Inside this issue May – September 2006

1. Selected general Australian law

2. Developments in Australian Federal Discrimination Law

3. Selected Developments in International Law

3.1 Human Rights Committee

3.2 Other jurisdictions

4. Upcoming Human Rights Events


This document is also available for download in PDF and Word formats.

Top 1. Selected general Australian law

  • Batistatos v Roads and Traffic Authority of New South Wales; Batistatos v Newcastle City Council [2006] HCA 27

The plaintiff in this case suffered mental and physical disabilities at the time that he was involved in a car accident which left him quadriplegic. He commenced an action in tort against the defendants in relation to the accident almost 30 years after the event. The defendants sought to have the claim struck out as an abuse of process.
The High Court considered the relationship between:

  1. statutory limitation periods which apply to plaintiffs who are under a disability at the time that a cause of action accrues, and
  2. the exercise of the court's power to strike out proceedings as an abuse of process.

The four majority judges found that the court's power should be exercised on an objective consideration of the effect of the continuation of the proceedings on the parties. The statutory limitation period does not form part of this consideration.
The three dissenting judges found that the court's power should be exercised consistently with the objects and purposes of the statutory limitation period and was constrained by the plaintiff's right to a trial. Kirby J found that this right was a human right finding expression in, e.g., Article 14 of the International Covenant on Civil and Political Rights.

You can read the full decision at: http://www.austlii.edu.au/au/cases/cth/high_ct/2006/27.html

  • Koroitamana v Commonwealth of Australia [2006] HCA 28

The applicants were two children born in Australia to Fijian parents. The applicants had not applied for Fijian citizenship, although were entitled to do so under the Fijian Constitution. The central issue in the case was whether the applicants were 'aliens' for the purposes of s 51(xix) of the Constitution which empowers the Federal Parliament to makes laws with respect to naturalisation and aliens.

The facts of the case were very similar to Singh v Commonwealth where the applicant was born in Australia to Indian parents.

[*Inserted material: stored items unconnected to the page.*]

(** C4, as stated, at a concrete input: a raster without width and height,
    an upscale by 2, and [enhance] returns a raster. *)
Lemma upscale_of_empty_raster_returns :
  width empty_raster = 0 ∧
  enhance DEFAULT_CONFIG (FromImage empty_raster) (Some 2) false None false None
    (Some false) false None None = Ok empty_raster ∧
  ¬ (∃ e, enhance DEFAULT_CONFIG (FromImage empty_raster) (Some 2) false None false None
            (Some false) false None None = Raise e).
Proof.
  split; [reflexivity |]. split; [reflexivity |].
  intros [e He]. discriminate He.
Qed.

(** C3, evaluated. With [sharpen=True] and an explicit [sharpen_amount] of
    [0.0], every other step off, [enhance] under the default configuration
    runs the unsharp mask at percent [int(0.5 * 150) = 75]: the zero was
    replaced by the configured amount. With [sharpen=False] it returns the
    loaded raster. On the 2x2 bitmap the two results differ. *)
Theorem enhance_zero_sharpen_amount_is_replaced :
  (∀ (B : Imaging) (image : image_arg) (output_path : option string),
     enhance DEFAULT_CONFIG image (Some 1) false None true (Some fzero) (Some false) false
       None output_path =
       (img ← _load_image image;
        out ← filter_UnsharpMask img 2 75 3;
        _ ← persist DEFAULT_CONFIG out output_path;
        Ok out) ∧
     enhance DEFAULT_CONFIG image (Some 1) false None false (Some fzero) (Some false) false
       None output_path =
       (img ← _load_image image; _ ← persist DEFAULT_CONFIG img output_path; Ok img)) ∧
  enhance DEFAULT_CONFIG (FromImage checker) (Some 1) false None true (Some fzero)
    (Some false) false None None =
    Ok {| bw := 2; bh := 2; bmode := "RGB"; samples := [85; 275; 275; 85] |} ∧
  enhance DEFAULT_CONFIG (FromImage checker) (Some 1) false None false (Some fzero)
    (Some false) false None None = Ok checker.
Proof.
  split; [| split; reflexivity].
  intros B image output_path. split.
  - unfold enhance. apply bind_ext. intros img. reflexivity.
  - unfold enhance. apply bind_ext. intros img. reflexivity.
Qed.

End EnhancerFacts.
(** * slack-user-mcp: the response pipeline of [index.ts]

    A shallow embedding of the parts of [src/index.ts] that transform
    the payloads of the Slack Web API before they are handed back to the
    caller:

    - [SlackClient.convertTimestampsToISO]   (timestamp normalizer),
    - [SlackClient.memoizedGetUser]          (identity resolver),
    - [SlackClient.enrichWithUserInfo]       (response enricher),
    - the gateway methods of [SlackClient] and the [CallToolRequest]
      handler of [main]                      (tool router),
    - the constructor of [SlackClient], the [fetch] call of each
      gateway method and the start of [main] (requests).

    JavaScript values that come out of [response.json()] are modelled by
    the type [json]; objects keep their entries in enumeration order.
    Numbers are binary64 values ([SpecFloat]), so that
    [parseFloat(value) * 1000] rounds as it does in the source.
    Exceptions are explicit ([completion]); the process-wide state (the
    memoization cache and the outgoing requests) is passed explicitly.
    The concurrency of the resolver is the interleaving of its events
    ([resolver_run]); a run of the enricher takes the elements of an
    array one after the other, which gives the same tree because every
    identifier has one answer.

    The file has four parts: the embedding, the definitions the
    properties are stated with, the proofs, which end with one theorem
    per claim of the specification, and further properties of the
    code. *)

From Stdlib Require Import ZArith Ascii String List Bool Lia.
From Stdlib Require Import SpecFloat.
From stdpp Require Import base option list strings gmap pretty.

Import ListNotations.
Local Open Scope string_scope.
Local Open Scope list_scope.

(* ===================================================================== *)
(** * JavaScript values                                                   *)
(* ===================================================================== *)

(** A JavaScript [number] is an IEEE 754 binary64 value. *)
Definition number := spec_float.
Definition prec64 : Z := 53.
Definition emax64 : Z := 1024.

(** The values [JSON.parse] / [response.json()] can produce ([undefined]
    is not one of them).  An object is the list of its own enumerable
    entries, in [Object.entries] order; a decoded object has no key
    twice, and nothing below depends on that. *)
#[local] Set Warnings "-register-all".
Local Unset Elimination Schemes.
Inductive json : Type :=
| JNull
| JBool (b : bool)
| JNumber (x : number)
| JString (s : string)
| JArray (items : list json)
| JObject (entries : list (string * json)).
Local Set Elimination Schemes.

(** Induction principle that reaches below arrays and objects. *)
Section json_induction.
Variable P : json -> Prop.
Hypothesis Hnull : P JNull.
Hypothesis Hbool : forall b, P (JBool b).
Hypothesis Hnumber : forall x, P (JNumber x).
Hypothesis Hstring : forall s, P (JString s).
Hypothesis Harray : forall items, Forall P items -> P (JArray items).
Hypothesis Hobject :
  forall entries, Forall (fun kv => P (snd kv)) entries -> P (JObject entries).

Fixpoint json_nested_ind (v : json) : P v :=
  match v with
  | JNull => Hnull
  | JBool b => Hbool b
  | JNumber x => Hnumber x
  | JString s => Hstring s
  | JArray items =>
      Harray items
        ((fix go (l : list json) : Forall P l :=
            match l with
            | [] => @List.Forall_nil _ P
            | x :: l' => @List.Forall_cons _ P x l' (json_nested_ind x) (go l')
            end) items)
  | JObject entries =>
      Hobject entries
        ((fix go (l : list (string * json)) : Forall (fun kv => P (snd kv)) l :=
            match l with
            | [] => @List.Forall_nil _ _
            | kv :: l' =>
                @List.Forall_cons _ (fun kv => P (snd kv)) kv l'
                  (json_nested_ind (snd kv)) (go l')
            end) entries)
  end.
End json_induction.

The Court held in that case being born in Australia does not of itself mean that a person is not an alien and therefore beyond the reach of s 51(xix). The applicants in Koroitamana sought to distinguish Singh on the basis that in Singh the applicant was automatically granted Indian citizenship under the Indian Constitution because her parents were Indian and, accordingly, already owed an allegiance to a foreign state at birth. The applicants also argued that they were not aliens by virtue of being stateless, as they were born in Australia.

The Court unanimously rejected the claim. The Court held in essence that the applicants were aliens because they were born to foreign parents, even though they were born in Australia. With the exception of Kirby J, the Court held that the applicants were born stateless which was also sufficient to render them aliens for the purposes of s 51(xix). Kirby J held that the applicants were not stateless, as they were entitled to register for Fijian citizenship. His Honour, however, rejected the claim on the basis that birth in Australia did not of itself give rise to an entitlement to citizenship.

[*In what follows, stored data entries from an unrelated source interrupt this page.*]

(** * ProviderBridgeService: permission-gated RPC mediation

    A shallow embedding of [background/services/provider-bridge/index.ts].

    The service is asynchronous.  Every invocation of the listener returned
    by [onMessageListener] is a task with a program counter; the points where
    a task can be suspended for longer than a microtask are the two calls of
    [showDappConnectWindow] (a browser window is being created) and the
    [await blockUntilUserAction] (a human decision is awaited).  Awaits on
    promises that are already resolved ([permissionCheck], the resumption
    after a resolver call) continue within the same microtask checkpoint and
    are modelled as part of the step that reaches them.  The service state is
    threaded explicitly through total step functions. *)

From stdpp Require Import gmap strings list fin_maps.
From Stdlib Require Import ZArith.

Set Warnings "-register-all".
Local Open Scope string_scope.
Local Open Scope list_scope.

(** ** Data *)

(** JSON-like payloads ([RPCRequest["params"]] and results are [unknown]). *)
Inductive Value :=
| VNull
| VStr (s : string)
| VNum (n : Z)
| VArr (l : list Value).

(** [PermissionRequest] of the provider-bridge redux slice. *)
Record PermissionRequest := mkPermissionRequest {
  url : string;
  favIconUrl : string;
  state : string
}.

Record RPCRequest := mkRPCRequest {
  method : string;
  params : Value
}.

Record PortRequestEvent := mkPortRequestEvent {
  id : string;
  request : RPCRequest
}.

(** Modelled from the spec: the declaration of [PortResponseEvent] lives in
    the shared package, which is not part of the sources at hand.  The
    outbound envelope is [{id, result}] or [{id, error: {code, message}}]. *)
Inductive ResponseBody :=
| Result (v : Value)
| RpcError (code : Z) (message : string).

Record PortResponseEvent := mkPortResponseEvent {
  resp_id : string;
  resp_body : ResponseBody
}.
(** * nengo_spinnaker: filter regions, partitioning and cluster assignment

    A shallow embedding of [nengo_spinnaker/regions/filters.py] together with
    the partitioner and the cluster assigner exercised by
    [tests/test_partition_and_cluster.py], and the properties established
    about them.

    Layout of the development:
    - [Py]        the fragment of the Python runtime the code relies on
                  (exceptions, [bytearray], [struct.pack_into], slice
                  assignment);
    - [Numeric], [BitField]   the external numeric and routing-key libraries,
                  as interfaces;
    - [Filters]   [regions/filters.py];
    - [Partition], [Cluster]  [partition_and_cluster.py];
    - the theorems. *)

From stdpp Require Import base option list gmap strings numbers.
From Stdlib Require Import ZArith QArith Qround Lia.

#[local] Open Scope Z_scope.

(* ===================================================================== *)
(** * The Python runtime fragment                                         *)
(* ===================================================================== *)

Module Py.

(** The exceptions the modelled code can raise. *)
Inductive exn : Type :=
| StructError          (* struct.error *)
| AssertionError
| IndexError
| ValueError
| ZeroDivisionError
| KeyError
| UnavailableFieldError.

(** A computation either raises or returns. *)
Definition result (A : Type) : Type := (exn + A)%type.
(** * Fixed-point decimal engine (package [decimal]): shallow embedding

    The Go package keeps a decimal as a pair of an arbitrary-precision
    magnitude ([*big.Int], possibly [nil]) and a 32-bit signed exponent:
    [number = value * 10 ^ exp].  The embedding below follows the source
    function by function.  Machine integers are integers of [Z] with the
    wrap-around of the Go type written out; a fatal abort ([panic]) is the
    [Panic] constructor of [result]; a recoverable parse failure is the
    [Err] constructor of [parsed]. *)

From Stdlib Require Import ZArith QArith Qabs Qpower List Bool Lia Lqa String.
From Stdlib Require Import Strings.Byte.
Import ListNotations.

Local Open Scope Z_scope.

(** ** Machine integers *)

Definition MaxInt32 : Z := 2147483647.
Definition MinInt32 : Z := -2147483648.

(** Two's-complement wrap-around of Go's [int32] arithmetic. *)
Definition int32 (z : Z) : Z := (z + 2147483648) mod 4294967296 - 2147483648.

(** Conversion to (and arithmetic in) Go's [uint64]. *)
Definition uint64 (z : Z) : Z := z mod 18446744073709551616.

Definition is_int32 (z : Z) : Prop := MinInt32 <= z <= MaxInt32.

(** ** Fatal aborts *)

Inductive result (A : Type) : Type :=
| Ok (a : A)
| Panic (msg : string).
Arguments Ok {A} a.
Arguments Panic {A} msg.

Definition bind {A B : Type} (m : result A) (k : A -> result B) : result B :=
  match m with
  | Ok a => k a
  | Panic s => Panic s
  end.

Notation "'do' x <- m ; k" := (bind m (fun x => k))
  (at level 10, x pattern, m at level 100, k at level 200).

(** Dereferencing a [*big.Int]: a [nil] pointer aborts. *)
Definition deref (p : option Z) : result Z :=
  match p with
  | Some v => Ok v
  | None => Panic "nil pointer dereference"
  end.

You can read the full decision at: http://www.austlii.edu.au/au/cases/cth/high_ct/2006/28.html

  • R v Joseph Terrence Thomas [2006] VSCA 165

Jack Thomas, an Australian citizen, was apprehended and detained by Pakistani authorities at Karachi in January 2003. He remained in Pakistani custody until June 2003 when he was released and returned to Australia.

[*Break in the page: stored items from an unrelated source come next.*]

(** ** The results of [resolveFrame] *)

Section FrameDefs.
Context {A : Type} `{JsNumber A}.
Context {K : Type} `{Countable K}.
Variable easeFraction : A → A → A.

(** The three results of [resolveFrame]. *)
Definition resolvedFrame (host : Host) (frame : Frame) (this : Inspector (K:=K)) : Frame :=
  fst (fst (resolveFrame easeFraction host frame this)).
Definition resolvedInspector (host : Host) (frame : Frame) (this : Inspector (K:=K)) : Inspector :=
  snd (fst (resolveFrame easeFraction host frame this)).
Definition uiCalls (host : Host) (frame : Frame) (this : Inspector (K:=K)) : list UiCall :=
  snd (resolveFrame easeFraction host frame this).

(** The running totals of a frame, seen as an entry. *)
Definition frameEntry (f : Frame (A:=A) (K:=K)) : StatEntry :=
  mkStatEntry (frame_cpu f) (frame_gpu f) (frame_total f) true.

(** The loop of [resolveFrame], from the frame with its totals zeroed. *)
Definition aggregateFrame (frame : Frame) (st : gmap K StatEntry) : Frame * gmap K StatEntry :=
  fold_left addStats (frame_children frame)
    (set_frame_total (Some num_zero) (set_frame_gpu (Some num_zero) (set_frame_cpu (Some num_zero) frame)), st).

(** The states an [Inspector] object goes through: constructed, then any
    sequence of calls of the methods modelled here. *)
Inductive inspector_reachable : Inspector (A:=A) (K:=K) → Prop :=
  | reach_new : inspector_reachable newInspector
  | reach_resolveFrame host frame this :
      inspector_reachable this →
      inspector_reachable (resolvedInspector host frame this)
  | reach_resolveStats stats this :
      inspector_reachable this →
      inspector_reachable (set_statsData (resolveStats stats (statsData this)) this)
  | reach_getStatsData k this :
      inspector_reachable this →
      inspector_reachable (set_statsData (snd (getStatsData k (statsData this))) this).

(** Which method of the user interface a call goes to. *)
Variant UiKind : Type := CallSetText | CallUpdateText | CallUpdateGraph.

Definition uiKind (call : UiCall (A:=A) (K:=K)) : UiKind :=
  match call with
  | SetText _ _ => CallSetText
  | UpdateText _ _ => CallUpdateText
  | UpdateGraph _ _ => CallUpdateGraph
  end.

End FrameDefs.

(** ** Runs of the console and of the viewer *)

Section ConsoleRuns.
Context {A : Type}.
Variable splitCamelCase : string → string.
Variable splitPath : string → list string * string.
Open Scope string_scope.
Open Scope list_scope.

He was arrested in Melbourne at the end of 2004. Mr Thomas was charged with a number of offences and was ultimately convicted of the offences of receiving funds from a terrorist organisation and of possessing a falsified Australian passport.

The Victorian Court of Appeal quashed the convictions against Mr Thomas, on the basis of the Court's finding that the Australian Federal Police's ('AFP') interview with Mr Thomas, conducted in Pakistan in March 2003, was inadmissible as evidence.

Central to the Court's reasoning was its consideration of the entrenched legal principle (as set out in the Crimes Act 1914 (Cth)) that a confessional statement made out of court by an accused person is not admissible unless it is voluntarily made. The Court concluded that nothing occurred in the AFP interview itself that operated to overbear Mr Thomas' will. However, taken in the context of his detention, the various inducements and threats made to him by Australian, American and Pakistani authorities, and the prospect of his indefinite detention, Mr Thomas' choice to participate in the AFP interview, and the manner in which he did so, was not made freely.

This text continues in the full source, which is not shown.